Meskipun seorang wanita berhak meminta cerai dalam situasi seperti itu, Buya Yahya mengingatkan bahwa ada nilai-nilai akhlak yang perlu dijaga, seperti kesabaran dan ketabahan, untuk memberi kesempatan kepada pasangan memperbaiki diri.
“Dalam hidup, kan perlu namanya akhlak, namanya sabar, akhlak tabah untuk sesaat untuk mendidik.
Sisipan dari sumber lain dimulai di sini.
Lemma pop_least_sorted (ss ss' : list (list str)) (x : str) :
  Forall (StronglySorted str_le) ss ->
  pop_least ss = Some (x, ss') ->
  Forall (str_le x) (concat ss') /\ Forall (StronglySorted str_le) ss'.
Proof.
  intros Hall. revert ss' x.
  induction Hall as [|s ss Hs Hall IH]; simpl; [discriminate|].
  intros ss' x.
  destruct s as [|a s'], (pop_least ss) as [[y rest']|] eqn:E.
  - intros [= <- <-]. destruct (IH _ _ eq_refl) as [A B].
    split; [exact A | now constructor].
  - discriminate.
  - destruct (IH _ _ eq_refl) as [A B].
    inversion Hs as [|? ? Hs' Ha]; subst.
    destruct (str_ltb y a) eqn:L; intros [= <- <-]; simpl.
    + split; [|now constructor].
      apply str_lt_le in L.
      constructor; [exact L|]. apply Forall_app. split; [|exact A].
      eapply Forall_impl; [|exact Ha].
      intros z Hz. eapply str_le_trans; eassumption.
    + split; [|now constructor].
      apply str_le_not_lt in L.
      apply Forall_app. split; [exact Ha|].
      eapply Permutation_Forall;
        [symmetry; apply pop_least_perm; exact E|].
      constructor; [exact L|].
      eapply Forall_impl; [|exact A].
      intros z Hz. eapply str_le_trans; eassumption.
  - inversion Hs as [|? ? Hs' Ha]; subst.
    intros [= <- <-]. simpl. rewrite (pop_least_none _ E), app_nil_r.
    split; [exact Ha | now constructor].
Qed.

Lemma merge_steps_perm (n : nat) (ss : list (list str)) :
  n = length (concat ss) -> Permutation (merge_steps n ss) (concat ss).
Proof.
  revert ss. induction n as [|n IH]; intros ss Hn; simpl.
  - symmetry in Hn. apply length_zero_iff_nil in Hn. now rewrite Hn.
  - destruct (pop_least ss) as [[x ss']|] eqn:E.
    + pose proof (pop_least_perm _ _ _ E) as P.
      rewrite P. constructor. apply IH.
      apply Permutation_length in P. simpl in P. lia.
    + rewrite (pop_least_none _ E) in Hn. discriminate.
Qed.

(** The merge consumes every line of every stream. *)
Lemma merge_perm (ss : list (list str)) : Permutation (merge ss) (concat ss).
Proof. now apply merge_steps_perm. Qed.

Lemma merge_steps_sorted (n : nat) (ss : list (list str)) :
  n = length (concat ss) ->
  Forall (StronglySorted str_le) ss ->
  StronglySorted str_le (merge_steps n ss).
Proof.
  revert ss. induction n as [|n IH]; intros ss Hn Hall; simpl; [constructor|].
  destruct (pop_least ss) as [[x ss']|] eqn:E; [|constructor].
  destruct (pop_least_sorted _ _ _ Hall E) as [A B].
  pose proof (pop_least_perm _ _ _ E) as P.
  assert (n = length (concat ss')) as Hn'
    by (apply Permutation_length in P; simpl in P; lia).
  constructor; [now apply IH|].
  eapply Permutation_Forall; [symmetry; now apply merge_steps_perm|].
  exact A.
Qed.

Lemma merge_sorted (ss : list (list str)) :
  Forall (StronglySorted str_le) ss -> StronglySorted str_le (merge ss).
Proof. now apply merge_steps_sorted. Qed.

(** Sorted streams merge into the sorted list of all their lines. *)
Lemma merge_sorted_eq (ss : list (list str)) :
  Forall (StronglySorted str_le) ss -> merge ss = sorted (concat ss).
Proof.
  intros H. apply sorted_unique.
  - now apply merge_sorted.
  - apply sorted_sorted.
  - rewrite merge_perm. symmetry. apply sorted_perm.
Qed.

(** ** Hash partitioning *)

Lemma reducer_idx_lt (line : str) : reducer_idx line < MAX_NUM_REDUCE.
Proof.
  unfold reducer_idx.
  pose proof (Z.mod_pos_bound (keyhash (partition_tab_head line))
                (Z.of_nat MAX_NUM_REDUCE)) as B.
  unfold MAX_NUM_REDUCE in *. lia.
Qed.

Lemma allocate_eq (outfiles : handles) (line : str) :
  allocate outfiles line =
  match write_nth (reducer_idx line) line outfiles with
  | Some outfiles' => OK outfiles'
  | None => Raise IndexError
  end.
Proof. reflexivity. Qed.

Lemma bucket_cons (i : nat) (l : str) (lines : list str) :
  bucket i (l :: lines) =
  if reducer_idx l =? i then l :: bucket i lines else bucket i lines.
Proof. reflexivity. Qed.

(** The loop over the merged lines appends to each of the four files the
    lines of its bucket. *)
Lemma allocate_all (lines : list str) :
  forall n0 n1 n2 n3 b0 b1 b2 b3,
  for_each allocate lines [(n0, b0); (n1, b1); (n2, b2); (n3, b3)] =
  OK [(n0, b0 ++ concat (bucket 0 lines));
      (n1, b1 ++ concat (bucket 1 lines));
      (n2, b2 ++ concat (bucket 2 lines));
      (n3, b3 ++ concat (bucket 3 lines))].
Proof.
  induction lines as [|l lines IH]; intros; simpl for_each.
  - unfold bucket. simpl. now rewrite !app_nil_r.
  - rewrite allocate_eq, !bucket_cons.
    pose proof (reducer_idx_lt l) as B. unfold MAX_NUM_REDUCE in B.
    destruct (reducer_idx l) as [|[|[|[|k]]]]; try lia;
      simpl; rewrite IH; simpl; now rewrite <- !app_assoc.
Qed.

Lemma close_all_parts (b0 b1 b2 b3 : str) :
  close_all [(part_filename 0, b0); (part_filename 1, b1);
             (part_filename 2, b2); (part_filename 3, b3)] [] =
  [(part_filename 0, b0); (part_filename 1, b1);
   (part_filename 2, b2); (part_filename 3, b3)].
Proof. reflexivity. Qed.

(** ** Directory entries *)

Lemma entry_find_set_same {A : Type} (name : string) (a : A) (d : entries A) :
  entry_find name (entry_set name a d) = Some a.
Proof.
  induction d as [|[n b] d IH]; simpl.
  - destruct (string_dec name name); [reflexivity | contradiction].
  - destruct (string_dec n name) as [E|N]; simpl.
    + destruct (string_dec n name); [reflexivity | contradiction].
    + destruct (string_dec n name); [contradiction | exact IH].
Qed.

Lemma entry_find_set_other {A : Type} (name other : string) (a : A)
  (d : entries A) :
  name <> other -> entry_find name (entry_set other a d) = entry_find name d.
Proof.
  intros Hne. induction d as [|[n b] d IH]; simpl.
  - destruct (string_dec other name); [congruence | reflexivity].
  - destruct (string_dec n other) as [E|N]; simpl.
    + subst n. destruct (string_dec other name); [congruence | reflexivity].
    + destruct (string_dec n name); [reflexivity | exact IH].
Qed.

Lemma part_filename_small_inj (i j : nat) :
  i < MAX_NUM_REDUCE -> j < MAX_NUM_REDUCE ->
  part_filename i = part_filename j -> i = j.
Proof.
  unfold MAX_NUM_REDUCE. intros Hi Hj.
  destruct i as [|[|[|[|i]]]]; try lia;
    destruct j as [|[|[|[|j]]]]; try lia;
    try reflexivity; intros H; vm_compute in H; discriminate.
Qed.

Lemma close_all_find (output_dir : dir) (b0 b1 b2 b3 : str) (i : nat) :
  i < MAX_NUM_REDUCE ->
  reducer_input
    (close_all [(part_filename 0, b0); (part_filename 1, b1);
                (part_filename 2, b2); (part_filename 3, b3)] output_dir) i
  = nth_error [b0; b1; b2; b3] i.
Proof.
  unfold MAX_NUM_REDUCE, reducer_input, close_all. intros Hi.
  cbn [fold_left fst snd].
  assert (forall j k, j < 4 -> k < 4 -> j <> k ->
                      part_filename j <> part_filename k) as Hne.
  { intros j k Hj Hk N E. apply N.
    now apply part_filename_small_inj. }
  destruct i as [|[|[|[|i]]]]; try lia; cbn [nth_error].
  - rewrite !entry_find_set_other by (apply Hne; lia).
    apply entry_find_set_same.
  - rewrite !entry_find_set_other by (apply Hne; lia).
    apply entry_find_set_same.
  - rewrite !entry_find_set_other by (apply Hne; lia).
    apply entry_find_set_same.
  - apply entry_find_set_same.
Qed.

(** The group stage never raises: it writes four reducer-input files, file
    [i] holding bucket [i] of the merged lines. *)
Lemma group_stage_eq (input_dir output_dir : dir) :
  group_stage input_dir output_dir =
  OK (map (fun f => (fst f, sort_file (snd f))) input_dir,
      close_all (reducer_files (merged_lines input_dir)) output_dir,
      MAX_NUM_REDUCE).
Proof.
  unfold group_stage, merged_lines, open_w, reducer_files, MAX_NUM_REDUCE.
  rewrite map_map. cbn [seq map fst snd].
  rewrite allocate_all. reflexivity.
Qed.

Lemma reducer_input_close (lines : list str) (output_dir : dir) (i : nat) :
  i < MAX_NUM_REDUCE ->
  reducer_input (close_all (reducer_files lines) output_dir) i
  = Some (concat (bucket i lines)).
Proof.
  intros Hi. unfold reducer_files. unfold MAX_NUM_REDUCE at 1.
  cbn [seq map]. rewrite close_all_find by assumption.
  unfold MAX_NUM_REDUCE in Hi.
  destruct i as [|[|[|[|i]]]]; try lia; reflexivity.
Qed.

Lemma close_all_fresh (lines : list str) :
  close_all (reducer_files lines) [] = reducer_files lines.
Proof.
  unfold reducer_files, MAX_NUM_REDUCE. cbn [seq map].
  apply close_all_parts.
Qed.

(** ** Keys of sorted lines *)

Lemma partition_tab_head_no_tab (l : str) : ~ In TAB (partition_tab_head l).
Proof.
  induction l as [|c l IH]; simpl; [intros []|].
  destruct (ascii_dec c TAB); [intros []|].
  intros [E|I]; [congruence | now apply IH].
Qed.

Lemma partition_tab_head_split (l : str) :
  (exists r, l = partition_tab_head l ++ TAB :: r) \/ partition_tab_head l = l.
Proof.
  induction l as [|c l IH]; simpl; [now right|].
  destruct (ascii_dec c TAB) as [->|N].
  - left. now exists l.
  - destruct IH as [[r E]|E].
    + left. exists r. simpl. now rewrite <- E.
    + right. now rewrite E.
Qed.

Lemma partition_tab_head_prefix (k r : str) :
  ~ In TAB k -> partition_tab_head (k ++ TAB :: r) = k.
Proof.
  induction k as [|c k IH]; simpl; intros H.
  - destruct (ascii_dec TAB TAB); [reflexivity | contradiction].
  - destruct (ascii_dec c TAB) as [->|_]; [exfalso; apply H; now left|].
    rewrite IH; [reflexivity|]. intros I. apply H. now right.
Qed.

Lemma str_le_nil_r (a : str) : str_le a [] -> a = [].
Proof. destruct a; [reflexivity | discriminate]. Qed.

Lemma str_le_cons_inv (p c : ascii) (a b : str) :
  str_le (p :: a) (c :: b) ->
  (ord p < ord c)%N \/ (p = c /\ str_le a b).
Proof.
  unfold str_le, str_leb. simpl. intros H. apply negb_true_iff in H.
  ord_cases.
  right. split; [apply ord_inj; lia | now rewrite H].
Qed.

(** A string between two strings that start alike starts like them. *)
Lemma prefix_between (p a b z : str) :
  str_le (p ++ a) z -> str_le z (p ++ b) -> exists r, z = p ++ r.
Proof.
  revert z. induction p as [|c p IH]; intros z H1 H2; simpl in *.
  - now exists z.
  - destruct z as [|d z]; [apply str_le_nil_r in H1; discriminate|].
    apply str_le_cons_inv in H1, H2.
    destruct H1 as [L1|[-> L1]], H2 as [L2|[E L2]]; try lia.
    + subst. lia.
    + destruct (IH z L1 L2) as [r ->]. now exists r.
Qed.

Lemma is_line_LF_last (l pre post : str) :
  is_line l -> l = pre ++ LF :: post -> post = [].
Proof.
  intros (body & -> & Hb) E.
  destruct post as [|c post]; [reflexivity|]. exfalso. apply Hb.
  assert (In LF (removelast (body ++ [LF]))) as I.
  { rewrite E. change (pre ++ LF :: c :: post) with (pre ++ [LF] ++ c :: post).
    rewrite app_assoc, removelast_app by discriminate.
    apply in_or_app. left. apply in_or_app. right. now left. }
  now rewrite removelast_last in I.
Qed.

Lemma key_between (x z y : str) :
  is_line x -> is_line y ->
  str_le x z -> str_le z y ->
  partition_tab_head x = partition_tab_head y ->
  partition_tab_head z = partition_tab_head x.
Proof.
  intros Lx Ly Hxz Hzy K.
  pose proof (partition_tab_head_no_tab x) as NT.
  destruct (partition_tab_head_split x) as [[rx Ex]|Ex],
           (partition_tab_head_split y) as [[ry Ey]|Ey].
  - rewrite <- K in Ey.
    set (k := partition_tab_head x) in *.
    assert (exists r, z = (k ++ [TAB]) ++ r) as [r ->].
    { apply (prefix_between (k ++ [TAB]) rx ry).
      - rewrite <- app_assoc. simpl. now rewrite <- Ex.
      - rewrite <- app_assoc. simpl. now rewrite <- Ey. }
    rewrite <- app_assoc. simpl. now apply partition_tab_head_prefix.
  - (* [y] is its own key, and [x] continues it after a tab *)
    exfalso. rewrite <- K in Ey.
    destruct Ly as (body & Ey' & _).
    assert (x = body ++ LF :: TAB :: rx) as Ex2.
    { rewrite Ex at 1. rewrite Ey, Ey', <- app_assoc. reflexivity. }
    pose proof (is_line_LF_last x body (TAB :: rx) Lx Ex2). discriminate.
  - exfalso. rewrite K in Ex.
    destruct Lx as (body & Ex' & _).
    assert (y = body ++ LF :: TAB :: ry) as Ey2.
    { rewrite Ey at 1. rewrite Ex, Ex', <- app_assoc. reflexivity. }
    pose proof (is_line_LF_last y body (TAB :: ry) Ly Ey2). discriminate.
  - assert (x = y) by congruence. subst y.
    assert (z = x) by (now apply str_le_antisym). now subst.
Qed.

Lemma StronglySorted_app_r (a b : list str) :
  StronglySorted str_le (a ++ b) -> StronglySorted str_le b.
Proof.
  induction a as [|x a IH]; simpl; [trivial|].
  intros H. inversion H; subst. now apply IH.
Qed.

Lemma StronglySorted_before (b c : list str) (y : str) :
  StronglySorted str_le (b ++ y :: c) -> Forall (fun z => str_le z y) b.
Proof.
  induction b as [|z b IH]; simpl; intros H; [constructor|].
  inversion H as [|? ? Hs Hall]; subst. constructor; [|now apply IH].
  rewrite Forall_forall in Hall. apply Hall.
  apply in_or_app. right. now left.
Qed.
Lemma queryRun_succeeds_on_own_file_witness :
  exists out,
    cmd.queryRun (fun _ => "[]") (storage.Database sampleTable)
                 (cmd.mkFlags "" "" Samples.url "" false "csv")
    = cmd.Done out.
Proof.
  apply (queryRun_succeeds_on_own_file (engine := sampleEngine)).
  apply sampleTable_no_null.
Defined.

Lemma storeRun_then_GetBySourceURL_witness :
  exists out file',
    cmd.storeRun Samples.canonical Samples.web
                 (storage.Database sampleTable) 200 Samples.url
    = (cmd.Done out, file') /\
    ownFile file' /\
    exists s s' before after,
      storage.NewSQLiteStorage (storage.Database sampleTable) = inl s /\
      storage.NewSQLiteStorage file' = inl s' /\
      storage.GetBySourceURL s Samples.url = inl before /\
      storage.GetBySourceURL s' Samples.url = inl after /\
      after ≡ₚ before ++ extract Samples.page.
Proof.
  apply (storeRun_then_GetBySourceURL (engine := sampleEngine)
           Samples.canonical Samples.web).
  - apply sampleTable_no_null.
  - reflexivity.
  - reflexivity.
Defined.

Example sample_query_csv :
  cmd.queryRun (fun _ => "[]") (storage.Database sampleTable)
               (cmd.mkFlags "" "" "" "designed" false "csv")
  = cmd.Done
      ("Found 1 quads:" +:+ cmd.LF +:+ cmd.LF +:+
       "Subject,Relationship,Value,Citation" +:+ cmd.LF +:+
       cmd.DQ +:+ "Example Language" +:+ cmd.DQ +:+ "," +:+
       cmd.DQ +:+ "Designed by" +:+ cmd.DQ +:+ "," +:+
       cmd.DQ +:+ "Robert X" +:+ cmd.DQ +:+ "," +:+
       cmd.DQ +:+ "https://example.com/bio" +:+ cmd.DQ +:+ cmd.LF).
Proof. vm_compute. reflexivity. Qed.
Barangkali bisa baik dong suaminya,” kata Buya Yahya.
Buya mengajak para istri untuk tidak tergesa-gesa dalam mengambil keputusan cerai, meskipun mereka secara hukum diperbolehkan melakukannya.
Buya Yahya juga menekankan bahwa wanita harus dihormati dan dimuliakan dalam rumah tangganya.
Kekerasan dalam bentuk apapun tidak dibenarkan, dan jika seorang suami terus-menerus melakukan kekerasan, baik fisik maupun verbal, maka wanita tersebut berhak meminta cerai tanpa rasa berdosa.
"Wanita harus dihormati, dimuliakan, bukan untuk dipukuli di rumahnya," tegas Buya Yahya.
Advertisement
Jangan Tergesa-gesa
Namun, Buya Yahya juga memberikan perspektif bahwa tindakan cerai sebaiknya tidak dilakukan dengan tergesa-gesa.
Dia mengingatkan bahwa ada kalanya suami yang berperilaku kasar bisa berubah menjadi lebih baik jika diberi waktu dan kesempatan untuk memperbaiki diri.
Oleh karena itu, Buya Yahya mengajak para istri untuk mempertimbangkan langkah-langkah lain sebelum memutuskan untuk bercerai.
“Jangan dikerasin sekali langsung minta cerai, biarpun dia berhak untuk minta cerai,” lanjut Buya Yahya, menyarankan agar setiap keputusan yang diambil dalam rumah tangga dilakukan dengan pertimbangan yang matang dan bukan hanya berdasarkan emosi sesaat.
Dalam situasi di mana seorang suami secara terus-menerus melakukan tindakan zalim, baik dengan kekerasan fisik maupun verbal, Buya Yahya menegaskan bahwa seorang istri memiliki hak penuh untuk meminta cerai.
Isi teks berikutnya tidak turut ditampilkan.